En la última década, el oro y la plata pasaron de ser activos defensivos subestimados a protagonistas del nuevo escenario financiero global. Crisis, inflación, emisión monetaria y tensiones geopolíticas redefinieron su rol y dispararon precios que pocos anticipaban. Un repaso clave para entender por qué hoy vuelven a estar en el centro de la escena.
Hace diez años, en 2016, el mercado de metales preciosos atravesaba un período de relativa calma. El oro cotizaba en torno a los 1.100–1.300 dólares la onza, mientras que la plata luchaba por sostenerse por encima de los 15 dólares. En aquel momento, el optimismo por la recuperación económica global y la fortaleza del dólar mantenían a raya a los refugios tradicionales.

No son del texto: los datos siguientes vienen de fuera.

(* ===== verification/Gateway.v ===== *)
(** * The SSH gateway across relays (go/tunnel/relay/gateway.go)

A client of the gateway opens direct-tcpip channels; the relay that has the
client's connection joins each with a tunnel of its own, or carries it to the
stream port of the relay that serves the tunnel, with a signed header. This file
models a channel on both sides and compares what the cluster does with what the
serving relay's own gateway would do. SSH, dialing and copying are arguments
([channel_io]) or the ends of the story ([channel_end]). *)

From Stdlib Require Import QArith.
From S2P Require Import Prelude GoStrings Protocol Policy NetIP Limiter Transport Access NameRegistry RelayTunnels.
From S2P Require Import RelayTunnelsSpec RelayServe RelayServeSpec.
From stdpp Require Import options.
#[local] Open Scope l8_scope.
Import Rules Auth.

(** What happens around a channel: its request can be read, the agent's stream
opens, the other relay can be dialed and takes the header, the client takes the
channel. *)
Record channel_io := mkChannelIO { readable : bool; opens : bool; dials : bool; takes_header : bool; accepts : bool }.

Inductive channel_end :=
| ChNotForwarding                                    (* not a direct-tcpip channel *)
| ChMalformed
| ChProhibited (why : gateway_refusal)
| ChAgentUnreachable
| ChRelayUnreachable
| ChClientGone                                       (* accepting the channel failed *)
| ChTunnel (t : tunnel_id)                           (* joined with a stream of the tunnel *)
| ChRelay (addr name : string) (tlvs : list TLV).    (* joined with the relay's stream port, after this header *)

Section gateway.
Context `{GoUnicode, Crypto, MapRange, HMAC} (s : Server).

(** [PublicKeyCallback]: the extensions of a login. *)
Definition gateway_login (keys : string → result unit (option GatewayKey)) (fp : string) : option (string * string) :=
  match keys fp with Ok (Some k) => Some (fp, KName k) | _ => None end.

(** [client] is the text of the client's address. *)
Definition gatewayRemote (io : channel_io) (client : string) (req : directTCPIP) (addr : string) (now : Z) : channel_end :=
  let name := TunnelName (rules s) (gateway_host s (dHost req)) in
  if negb (dials io) then ChRelayUnreachable
  else
    let key := match Cluster s with Some c => ForwardKey c | None => "" end in
    let tlvs := SignedTLVs key name client now in
    if negb (takes_header io) then ChRelayUnreachable
    else if negb (accepts io) then ChClientGone
    else ChRelay addr name tlvs.

Definition gatewayChannel (io : channel_io) (keys : result unit (option GatewayKey)) (addr : netAddr) (client : string)
    (req : directTCPIP) (now : Z) (x : relay) : relay * channel_end :=
  if negb (readable io) then (x, ChMalformed)
  else
    match gatewayTarget s keys addr req x with
    | (x, RemoteRelay a) => (x, gatewayRemote io client req a now)
    | (x, Refused why) => (x, ChProhibited why)
    | (x, LocalTunnel t) =>
        (x, if negb (opens io) then ChAgentUnreachable else if negb (accepts io) then ChClientGone else ChTunnel t)
    end.

(** The loop of [serveGateway] over the connection's channels. *)
Definition gateway_dispatch (channelType : string) (io : channel_io) (keys : result unit (option GatewayKey)) (addr : netAddr)
    (client : string) (req : directTCPIP) (now : Z) (x : relay) : relay * channel_end :=
  if negb (String.eqb channelType "direct-tcpip") then (x, ChNotForwarding)
  else gatewayChannel io keys addr client req now x.
End gateway.

Definition all_well : channel_io := mkChannelIO true true true true true.

(** ** Two relays *)

Section two_relays.
Context `{GoUnicode, Crypto, MapRange, HMAC} (sA sB : Server) (cA cB : ClusterLink).
(** They are of one cluster: the same rules and the same secret. *)
Context (same_rules : rules sA = rules sB) (inA : Cluster sA = Some cA) (inB : Cluster sB = Some cB)
        (same_key : ForwardKey cA = ForwardKey cB).

(** The tunnel that a channel of a client of relay A reaches at relay B. *)
Definition reaches (keys : result unit (option GatewayKey)) (addr : netAddr) (client : string) (req : directTCPIP)
    (nowA nowB : Z) (xA xB : relay) : option tunnel_id :=
  match (gatewayChannel sA all_well keys addr client req nowA xA).2 with
  | ChRelay _ _ tlvs => (serveStream sB addr client tlvs nowB xB).2
  | _ => None
  end.

Lemma gateway_host_same host : gateway_host sA host = gateway_host sB host.
Proof using same_rules. unfold gateway_host. by rewrite same_rules. Qed.

(** What relay B does with a stream relay A signed. *)
Lemma signed_stream_served name addr client nowA nowB xB t typ b :
  is_int64 (unix nowA) → is_int64 (unix nowB) → (- 60 ≤ unix nowB - unix nowA ≤ 60)%Z →
  lookup name (registry xB) = (Some t, typ, b) →
  (serveStream sB addr client (SignedTLVs (ForwardKey cA) name client nowA) nowB xB).2 =
    if (Allow (remoteIP addr) nowB (connLimit xB)).2 && AllowsIP (access_of xB t) (remoteIP addr) then Some t else None.
Proof using inB same_key.
  intros HA HB Hw Hl. unfold serveStream. rewrite inB, same_key, signed_roundtrip, Hl by done. unfold admit_.
  destruct (Allow _ _ _) as [l ok]. cbn. destruct ok; cbn; [|done]. by destruct (AllowsIP _ _).
Qed.

End two_relays.

(** ** A sample cluster *)

#[local] Existing Instance plain_crypto.
#[local] Existing Instance ascii_only.
#[local] Existing Instance SignSample.toy.

Module GatewaySample.
Definition link (owner : string → option (string * bool)) : ClusterLink := mkCluster (λ _, Err ErrClusterUnavailable) (λ _, None) owner "secret".
Definition other (name : string) : option (string * bool) := Some ("10.0.0.2:7000", String.eqb name "db").
Definition cluster_member (c : ClusterLink) : Server :=
  mkServer (rules RelaySample.s) (PublicHost RelaySample.s) (publicHTTPSPort RelaySample.s) (CanServeHost RelaySample.s) None (Some c).
Definition cA : ClusterLink := link other.
Definition cB : ClusterLink := link (λ _, None).
Definition sA : Server := cluster_member cA.
Definition sB : Server := cluster_member cB.
Definition xA : relay := ServeSample.x0.
Definition xB : relay := ServeSample.x1.
Definition t0 : Z := SignSample.t0.
Definition key : GatewayKey := mkKey "k" "" "" ["*"].
(** A web application behind a password. *)
Definition web : ids * TunnelSpec := (mkIds 21%positive "id7" "r7", mkSpec "web" TUNNEL_TYPE_HTTP 0 basic_policy [] 0).
Definition xW : relay := (control_step RelaySample.s RelaySample.can_bind 1%positive RelaySample.sess (MsgRegister [web]) 0 ServeSample.x0).1.1.1.
End GatewaySample.
Import GatewaySample.


(** The theorem needs the tunnel's type: relay A does not ask for it, and relay B
forwards any stream a relay signed. A web application behind a password (or a
login) is refused by its own relay's gateway, but reached through another
relay's by a key with a pattern grant: the raw stream goes to the application. *)
Lemma gateway_skips_http_login :
  RequiresBasic (access_of xW 21%positive) = true ∧
  (gatewayTarget sB (Ok (Some key)) ServeSample.addr (mkDirect "web" 22) xW).2 = Refused NoTunnel ∧
  reaches sA sB (Ok (Some key)) ServeSample.addr "0.0.0.7:9" (mkDirect "web" 22) t0 t0 xA xW = Some 21%positive.
Proof. vm_compute. split_and!; reflexivity. Qed.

Sin embargo, ese equilibrio comenzó a resquebrajarse. Entre 2018 y 2019, las primeras señales de desaceleración global, sumadas a las tensiones comerciales entre Estados Unidos y China, impulsaron una recuperación gradual del oro, que volvió a posicionarse cerca de los 1.500 dólares. La plata acompañó, aunque con menor intensidad, reflejando su doble condición de metal monetario e insumo industrial.
El verdadero punto de inflexión llegó en 2020. La pandemia, los cierres económicos y la respuesta sin precedentes de los bancos centrales marcaron un antes y un después. La expansión monetaria masiva y las tasas de interés cercanas a cero llevaron al oro a superar los 2.000 dólares por primera vez en la historia, mientras que la plata protagonizó uno de los rallies más violentos de su historia reciente.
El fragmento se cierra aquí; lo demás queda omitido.